Sample code and what needed:

DATA CDR;
INPUT phone1 phone2 date:date9. phone1_status:$1. phone2_status:$1.;
format date date9.;
CARDS;
1 2 01JAN2007 A B
1 3 02JAN2007 A B
2 3 03JAN2007 A B
2 4 04JAN2007 C A
4 1 05JAN2007 C B
RUN;

* should already be sorted;
proc sort data=cdr; by date; run;
* ;

data phones_dup(keep=phone status date);
set cdr;
phone=phone1; status=phone1_status; output;
phone=phone2; status=phone2_status; output;
run;

proc sort data=phones_dup out=phones_dup;
by phone date;
run;
data phones;
set phones_dup; by phone; if last.phone;
run;
proc print; run;

Thank you for any insight,

Eric

DLing · Posted 08-29-2011 10:51 AM

Your code is: input -> sort -> split -> sort -> find last

The split operation is not dependent on the sort. Maybe this will work better:

input+split all in one step -> sort -> find last

DATA CDR1(keep=phone1 phone2 status1 status2 date)

CDR2(keep=phone status date)

;

INPUT phone1 phone2 date:date9. status1:$1. status2:$1.;
format date date9.;

output cdr1;

phone=phone1; status=status1; output cdr2;

phone=phone2; status=status2; output cdr2;

CARDS;
1 2 01JAN2007 A B
1 3 02JAN2007 A B
2 3 03JAN2007 A B
2 4 04JAN2007 C A
4 1 05JAN2007 C B
RUN;

You don't have to create cdr1 if it is no longer required.

Then you can sort CDR2 and find last, or use PROC SQL.

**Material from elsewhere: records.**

(** C10: when the body of a 200 response matches neither the [complete] nor
    the [incomplete] pattern, the function prints that it could not parse the
    response and returns [None], whether or not the [downloaded] pattern
    matches; and whenever it returns statistics, one of the [complete] and
    [incomplete] patterns matched the body. *)
Theorem downloaded_alone_is_discarded
    (requests_get : str -> param_value -> outcome) (limit : nat)
    (tracker_url info_hash encoded : str) (content : bytes) :
  hex_to_url_encoded info_hash = Some encoded ->
  requests_get (ScrapeUrl.scrape_url tracker_url) (PStr encoded)
    = Response 200 content ->
  (re_search (b "8:complete") content = None ->
   re_search (b "10:incomplete") content = None ->
   exists out,
     scrape_http_tracker requests_get limit tracker_url info_hash = Returns out None /\
     In CouldNotParse out)
  /\
  (forall out st,
     scrape_http_tracker requests_get limit tracker_url info_hash
       = Returns out (Some st) ->
     re_search (b "8:complete") content <> None \/
     re_search (b "10:incomplete") content <> None).
Proof.
  intros Henc Hget. unfold scrape_http_tracker. rewrite Henc, Hget.
  change (200 =? 200)%Z with true. cbv iota. split.
  - intros H1 H2. rewrite (parse_content_no_match _ _ H1 H2).
    eexists. split; [reflexivity|]. simpl. auto.
  - intros out st.
    destruct (parse_content limit content) as [out' [result|]] eqn:E;
      [|discriminate].
    intros H. injection H as _ ->. eapply parse_content_stats, E.
Qed.
(** ** Sequences of calls *)

Lemma snd_bind_ret {A : Type} (m : M A) w :
  snd ((m ≫= λ _, mret tt) w) = snd (m w).
Proof. unfold mbind, M_bind, mret, M_ret. by destruct (m w) as [[x|e] w']. Qed.

Lemma dispatcherAction_cases d args w :
  (∃ e, dispatcherAction d args w = (Thrown e, w))
  ∨ (∃ action, dispatcherAction d args w = (Returned action, w)).
Proof.
  unfold dispatcherAction, assumedPlayerID.
  destruct (negb (truthy (d_multiplayer d)) && unbound (d_playerID d));
    run; [|eauto].
  destruct (store (this w)); eauto.
Qed.

(** Every call is a dispatch of some action, or leaves the world as it
    is, or assigns fields of the client and makes one call on the
    transport. *)
Lemma runOp_shape (I : @Imports G) op w :
  (∃ a, snd (runOp I op w) = snd (dispatch a w))
  ∨ snd (runOp I op w) = w
  ∨ (∃ ev c', snd (runOp I op w) = {| this := c'; effects := effects w ++ ev |}
              ∧ game c' = game (this w)
              ∧ multiplayer c' = multiplayer (this w)
              ∧ reducer c' = reducer (this w)
              ∧ initialState c' = initialState (this w)
              ∧ transport c' = transport (this w)
              ∧ store c' = store (this w)
              ∧ log c' = log (this w)
              ∧ (inSync (this w) → inSync c')
              ∧ ((∀ p, op ≠ OpUpdatePlayerID p) →
                 playerID c' = playerID (this w))).
Proof.
  destruct op as [a|d args|fn|h| |p|g|cr| | | |m].
  - left. exists a. apply snd_bind_ret.
  - destruct (dispatcherAction_cases d args w) as [[e He]|[action Ha]].
    + right. left. unfold runOp, callDispatcher.
      by rewrite (bind_thrown _ _ _ _ _ He).
    + left. exists action. unfold runOp, callDispatcher.
      rewrite (bind_returned _ _ _ _ _ Ha). apply snd_bind_ret.
  - right. right. rewrite runOp_subscribe. do 2 eexists.
    split; [reflexivity|]. by split_and!.
  - right. right. exists [], (set_subscribeCallback (restore h) (this w)).
    split; [simpl; by rewrite app_nil_r|]. by split_and!.
  - right. right. exists [Connect], (this w).
    split; [done|]. by split_and!.
  - right. right. do 2 eexists. split; [reflexivity|]. simpl.
    split_and!; try done. intros H. by specialize (H p).
  - right. right. do 2 eexists. split; [reflexivity|]. simpl.
    split_and!; try done.
  - right. right. eexists [], _. split; [simpl; by rewrite app_nil_r|].
    simpl. split_and!; try done.
  - left. eexists. unfold runOp, reset. rewrite bind_getThis.
    apply snd_bind_ret.
  - left. eexists. apply snd_bind_ret.
  - left. eexists. apply snd_bind_ret.
  - right. right. exists [], (set_gameMetadata (Some m) (this w)).
    split; [simpl; by rewrite app_nil_r|]. by split_and!.
Qed.

Lemma runOp_keeps (I : @Imports G) op w :
  game (this (snd (runOp I op w))) = game (this w)
  ∧ multiplayer (this (snd (runOp I op w))) = multiplayer (this w)
  ∧ reducer (this (snd (runOp I op w))) = reducer (this w)
  ∧ initialState (this (snd (runOp I op w))) = initialState (this w)
  ∧ transport (this (snd (runOp I op w))) = transport (this w)
  ∧ effects w `prefix_of` effects (snd (runOp I op w))
  ∧ (inSync (this w) → inSync (this (snd (runOp I op w)))).
Proof.
  destruct (runOp_shape I op w)
    as [[a ->]|[->|(ev & c' & -> & Hg & Hm & Hr & Hi & Ht & _ & _ & Hsync & _)]].
  - destruct (dispatch_keeps a w)
      as (Hg & Hp & _ & Hc & Hm & _ & Hr & Hi & Ht & Hmv & Hev & _ & _ & Hpre).
    split_and!; try done. unfold inSync.
    rewrite Hg, Hp, Hc, Hm, Hmv, Hev. done.
  - by split_and!.
  - simpl. split_and!; try done. by apply prefix_app_r.
Qed.

Lemma runOps_keeps (I : @Imports G) ops w :
  game (this (runOps I ops w)) = game (this w)
  ∧ multiplayer (this (runOps I ops w)) = multiplayer (this w)
  ∧ reducer (this (runOps I ops w)) = reducer (this w)
  ∧ initialState (this (runOps I ops w)) = initialState (this w)
  ∧ transport (this (runOps I ops w)) = transport (this w)
  ∧ effects w `prefix_of` effects (runOps I ops w)
  ∧ (inSync (this w) → inSync (this (runOps I ops w))).
Proof.
  revert w. induction ops as [|op ops IH]; intros w; [by split_and!|].
  rewrite runOps_cons.
  destruct (IH (snd (runOp I op w))) as (Hg & Hm & Hr & Hi & Ht & Hpre & Hs).
  destruct (runOp_keeps I op w) as (Hg1 & Hm1 & Hr1 & Hi1 & Ht1 & Hpre1 & Hs1).
  split_and!; try congruence; [by etrans|auto].
Qed.
Record prescription := Prescription {
  rx_id : Z;
  rx_usn : string;            (* REFERENCES patients(usn) ON DELETE CASCADE *)
  rx_notes : string;
  rx_prescribed_at : string }.

Record encounter := Encounter {
  en_id : Z;
  en_usn : string;            (* REFERENCES patients(usn) ON DELETE CASCADE *)
  en_dt : string;
  en_type : string;
  en_clinician : option string;
  en_reason : option string;
  en_notes : option string }.

Record problem := Problem {
  pb_id : Z;
  pb_usn : string;            (* REFERENCES patients(usn) ON DELETE CASCADE *)
  pb_code : option string;
  pb_description : string;
  pb_onset_date : option string;
  pb_status : string;
  pb_recorded_at : string }.

Record allergy := Allergy {
  al_id : Z;
  al_usn : string;            (* REFERENCES patients(usn) ON DELETE CASCADE *)
  al_substance : string;
  al_reaction : option string;
  al_severity : option string;
  al_recorded_at : string }.

Record medication := Medication {
  m_id : Z;
  m_name : string;
  m_generic_name : option string;
  m_form : option string;
  m_strength : option string;
  m_is_active : Z }.

Record prescription_item := PrescriptionItem {
  pi_id : Z;
  pi_prescription_id : Z;     (* REFERENCES prescriptions(id) ON DELETE CASCADE *)
  pi_medication_id : Z;       (* REFERENCES medications(id) *)
  pi_dose : option string;
  pi_route : option string;
  pi_frequency : option string;
  pi_duration_days : option Z;
  pi_instructions : option string }.

Record lab_test := LabTest {
  lt_id : Z;
  lt_code : string;           (* UNIQUE *)
  lt_name : string;
  lt_specimen : option string;
  lt_unit : option string;
  lt_ref_range : option string;
  lt_is_active : Z }.

Record lab_order := LabOrder {
  lo_id : Z;
  lo_usn : string;            (* REFERENCES patients(usn) ON DELETE CASCADE *)
  lo_encounter_id : option Z; (* REFERENCES encounters(id) ON DELETE SET NULL *)
  lo_ordered_at : string;
  lo_status : string;
  lo_notes : option string }.

Record lab_order_item := LabOrderItem {
  loi_id : Z;
  loi_lab_order_id : Z;       (* REFERENCES lab_orders(id) ON DELETE CASCADE *)
  loi_lab_test_id : Z;        (* REFERENCES lab_tests(id) *)
  loi_status : string;
  loi_result_value : option string;
  loi_result_notes : option string;
  loi_result_at : option string }.

Record appointment := Appointment {
  ap_id : Z;
  ap_usn : string;            (* REFERENCES patients(usn) ON DELETE CASCADE *)
  ap_starts_at : string;
  ap_ends_at : string;
  ap_status : string;
  ap_title : option string;
  ap_clinician : option string;
  ap_notes : option string }.

#[global] Instance vital_rowid : Rowid vital := v_id.
#[global] Instance prescription_rowid : Rowid prescription := rx_id.
#[global] Instance encounter_rowid : Rowid encounter := en_id.
#[global] Instance problem_rowid : Rowid problem := pb_id.
#[global] Instance allergy_rowid : Rowid allergy := al_id.
#[global] Instance medication_rowid : Rowid medication := m_id.
#[global] Instance prescription_item_rowid : Rowid prescription_item := pi_id.
#[global] Instance lab_test_rowid : Rowid lab_test := lt_id.
#[global] Instance lab_order_rowid : Rowid lab_order := lo_id.
#[global] Instance lab_order_item_rowid : Rowid lab_order_item := loi_id.
#[global] Instance appointment_rowid : Rowid appointment := ap_id.

(** The database file. The inventory and audit tables of the schema are
    read and written by no handler and are left out. *)
Record db := Db {
  patients : list patient;
  vitals : table vital;
  prescriptions : table prescription;
  encounters : table encounter;
  problems : table problem;
  allergies : table allergy;
  medications : table medication;
  prescription_items : table prescription_item;
  lab_tests : table lab_test;
  lab_orders : table lab_order;
  lab_order_items : table lab_order_item;
  appointments : table appointment }.

Definition empty_db : db :=
  Db [] empty empty empty empty empty empty empty empty empty empty empty.

Definition set_patients (x : list patient) (d : db) : db :=
  Db x (vitals d) (prescriptions d) (encounters d) (problems d) (allergies d)
     (medications d) (prescription_items d) (lab_tests d) (lab_orders d)
     (lab_order_items d) (appointments d).

Definition set_vitals (x : table vital) (d : db) : db :=
  Db (patients d) x (prescriptions d) (encounters d) (problems d) (allergies d)
     (medications d) (prescription_items d) (lab_tests d) (lab_orders d)
     (lab_order_items d) (appointments d).

Definition set_prescriptions (x : table prescription) (d : db) : db :=
  Db (patients d) (vitals d) x (encounters d) (problems d) (allergies d)
     (medications d) (prescription_items d) (lab_tests d) (lab_orders d)
     (lab_order_items d) (appointments d).

Definition set_medications (x : table medication) (d : db) : db :=
  Db (patients d) (vitals d) (prescriptions d) (encounters d) (problems d)
     (allergies d) x (prescription_items d) (lab_tests d) (lab_orders d)
     (lab_order_items d) (appointments d).

Definition set_prescription_items (x : table prescription_item) (d : db) : db :=
  Db (patients d) (vitals d) (prescriptions d) (encounters d) (problems d)
     (allergies d) (medications d) x (lab_tests d) (lab_orders d)
     (lab_order_items d) (appointments d).

Definition set_lab_tests (x : table lab_test) (d : db) : db :=
  Db (patients d) (vitals d) (prescriptions d) (encounters d) (problems d)
     (allergies d) (medications d) (prescription_items d) x (lab_orders d)
     (lab_order_items d) (appointments d).

Definition set_lab_orders (x : table lab_order) (d : db) : db :=
  Db (patients d) (vitals d) (prescriptions d) (encounters d) (problems d)
     (allergies d) (medications d) (prescription_items d) (lab_tests d) x
     (lab_order_items d) (appointments d).

Definition set_lab_order_items (x : table lab_order_item) (d : db) : db :=
  Db (patients d) (vitals d) (prescriptions d) (encounters d) (problems d)
     (allergies d) (medications d) (prescription_items d) (lab_tests d)
     (lab_orders d) x (appointments d).

Definition set_appointments (x : table appointment) (d : db) : db :=
  Db (patients d) (vitals d) (prescriptions d) (encounters d) (problems d)
     (allergies d) (medications d) (prescription_items d) (lab_tests d)
     (lab_orders d) (lab_order_items d) x.

(** ** Responses *)

Inductive jvalue := JStr (s : string) | JInt (n : Z) | JBool (b : bool).

Inductive response :=
  | Redirect (args : list (string * string))
      (* redirect(url_for("index", **args)) *)
  | Json (body : list (string * jvalue)) (status : Z)
      (* jsonify(body), status *)
  | Raised (e : Py.exn).
      (* the exception leaves the handler: nothing is committed *)

(** ** Statements *)

(** [SELECT 1 FROM patients WHERE usn=?] with [fetchone()]. *)
Definition select_patient (usn : string) (d : db) : option patient :=
  fetchone (λ p, p_usn p = usn) (patients d).

Definition fk_failed : Py.exn := Py.IntegrityError "FOREIGN KEY constraint failed".

(** [INSERT INTO patients(usn, full_name, age, gender, contact, address)] *)
Definition insert_patient (r : patient) (d : db) : Py.exn + db :=
  if negb (in_int64 (p_age r)) then inl Py.OverflowError
  else if select_patient (p_usn r) d is Some _
  then inl (Py.IntegrityError "UNIQUE constraint failed: patients.usn")
  else inr (set_patients (patients d ++ [r]) d).

(** The generated column of [vitals]:
    [weight / ((height/100.0) * (height/100.0))]. *)
Definition bmi (weight height : Q) : option Q :=
  h1 ← div height 100; h2 ← div height 100; div weight (h1 * h2)%Q.

(** [INSERT INTO vitals(usn, weight, height, blood_pressure_systolic,
    blood_pressure_diastolic, heart_rate, temperature, respiratory_rate,
    oxygen_saturation, notes, recorded_at)] *)
Definition insert_vital (usn : string) (weight height : Q) (sys dia hr : Z)
    (temp : Q) (rr o2 : option Z) (notes recorded_at : string) (d : db)
    : Py.exn + db :=
  if negb (forallb in_int64 ([sys; dia; hr] ++ option_list rr ++ option_list o2))
  then inl Py.OverflowError
  else if select_patient usn d is Some _ then
    inr (set_vitals
           (insert (λ i, Vital i usn weight height (bmi weight height) sys dia
                           hr temp rr o2 (Some notes) recorded_at "System User")
                   (vitals d)).2 d)
  else inl fk_failed.

(** [INSERT INTO prescriptions(usn, notes, prescribed_at)] *)
Definition insert_prescription (usn notes prescribed_at : string) (d : db)
    : Py.exn + db :=
  if select_patient usn d is Some _ then
    inr (set_prescriptions
           (insert (λ i, Prescription i usn notes prescribed_at)
                   (prescriptions d)).2 d)
  else inl fk_failed.

(** [INSERT INTO medications(name)] *)
Definition insert_medication (name : string) (d : db) : Z * db :=
  let '(i, t) := insert (λ i, Medication i name None None None 1)
                        (medications d) in
  (i, set_medications t d).

(** [INSERT INTO prescription_items(prescription_id, medication_id, dose,
    route, frequency, duration_days, instructions)] *)
Definition insert_prescription_item (rx med : Z) (dose route freq : string)
    (dur : option Z) (instr : option string) (d : db) : Py.exn + db :=
  if negb (forallb in_int64 (rx :: option_list dur))
  then inl Py.OverflowError
  else if fetchone (λ r, rx_id r = rx) (rows (prescriptions d)) is Some _ then
    if fetchone (λ m, m_id m = med) (rows (medications d)) is Some _ then
      inr (set_prescription_items
             (insert (λ i, PrescriptionItem i rx med (Some dose) (Some route)
                             (Some freq) dur instr)
                     (prescription_items d)).2 d)
    else inl fk_failed
  else inl fk_failed.

(** [INSERT INTO appointments(usn, starts_at, ends_at, status, title,
    clinician, notes)] *)
Definition insert_appointment (usn starts_at ends_at status : string)
    (title clinician notes : option string) (d : db) : Py.exn + (Z * db) :=
  if select_patient usn d is Some _ then
    let '(i, t) := insert (λ i, Appointment i usn starts_at ends_at status
                                  title clinician notes) (appointments d) in
    inr (i, set_appointments t d)
  else inl fk_failed.

(** [INSERT INTO lab_orders(usn, ordered_at, status, notes)] *)
Definition insert_lab_order (usn ordered_at status : string)
    (notes : option string) (d : db) : Py.exn + (Z * db) :=
  if select_patient usn d is Some _ then
    let '(i, t) := insert (λ i, LabOrder i usn None ordered_at status notes)
                          (lab_orders d) in
    inr (i, set_lab_orders t d)
  else inl fk_failed.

Ksharp · Posted 08-29-2011 10:32 PM

Yes. there is a way for Hash Table. But why do you want to do this so.

Your code is very good.

DATA CDR;
INPUT phone1 phone2 date:date9. phone1_status:$1. phone2_status:$1.;
format date date9.;
CARDS;
1 2 01JAN2007 A B
1 3 02JAN2007 A B
2 3 03JAN2007 A B
2 4 04JAN2007 C A
4 1 05JAN2007 C B
;
RUN;
data want(keep=phone status date);
 declare hash ha(hashexp: 16,ordered: 'D',multidata: 'Y');
 declare hiter hi('ha');
  ha.definekey('phone','date');
  ha.definedata('phone','date','status');
  ha.definedone();

 do until(last);
  set cdr end=last;
  phone=phone1;status=phone1_status;ha.add();
  phone=phone2;status=phone2_status;ha.add();
 end;

 rc=hi.first(); pre_phone=.;
 do while(rc=0);
  if phone ne pre_phone then output;
  pre_phone=phone;
  rc=hi.next();
 end;
stop;
run;

Ksharp

MikeZdeb · Posted 08-29-2011 11:46 PM

Hi ... here's another idea ...

DATA CDR;

INPUT phone1 phone2 date:date9. phone1_status:$1. phone2_status:$1.;

format date date9.;

CARDS;

1 2 01JAN2007 A B

1 3 02JAN2007 A B

2 3 03JAN2007 A B

2 4 04JAN2007 C A

4 1 05JAN2007 C B

RUN;

proc sql;

create table new as

select *

from (select phone1 as phone, phone1_status as status, date

from cdr

union

select phone2 as phone, phone2_status as status, date

from cdr)

group phone

having date eq max(date);

quit;

proc print data=new noobs;

run;

phone status date

1 B 05JAN2007

2 C 04JAN2007

3 B 03JAN2007

4 C 05JAN2007

eric_lecoutre_businessdecision_com · Posted 08-30-2011 04:05 AM

Thanks for all your input;

I will try the different versions to test performance.

In particular I was thinking (hoping) hashkey could be more performant.

With regards to the high number of records, I fear a big SQL may not be the most performant but there again I have to test.

Eric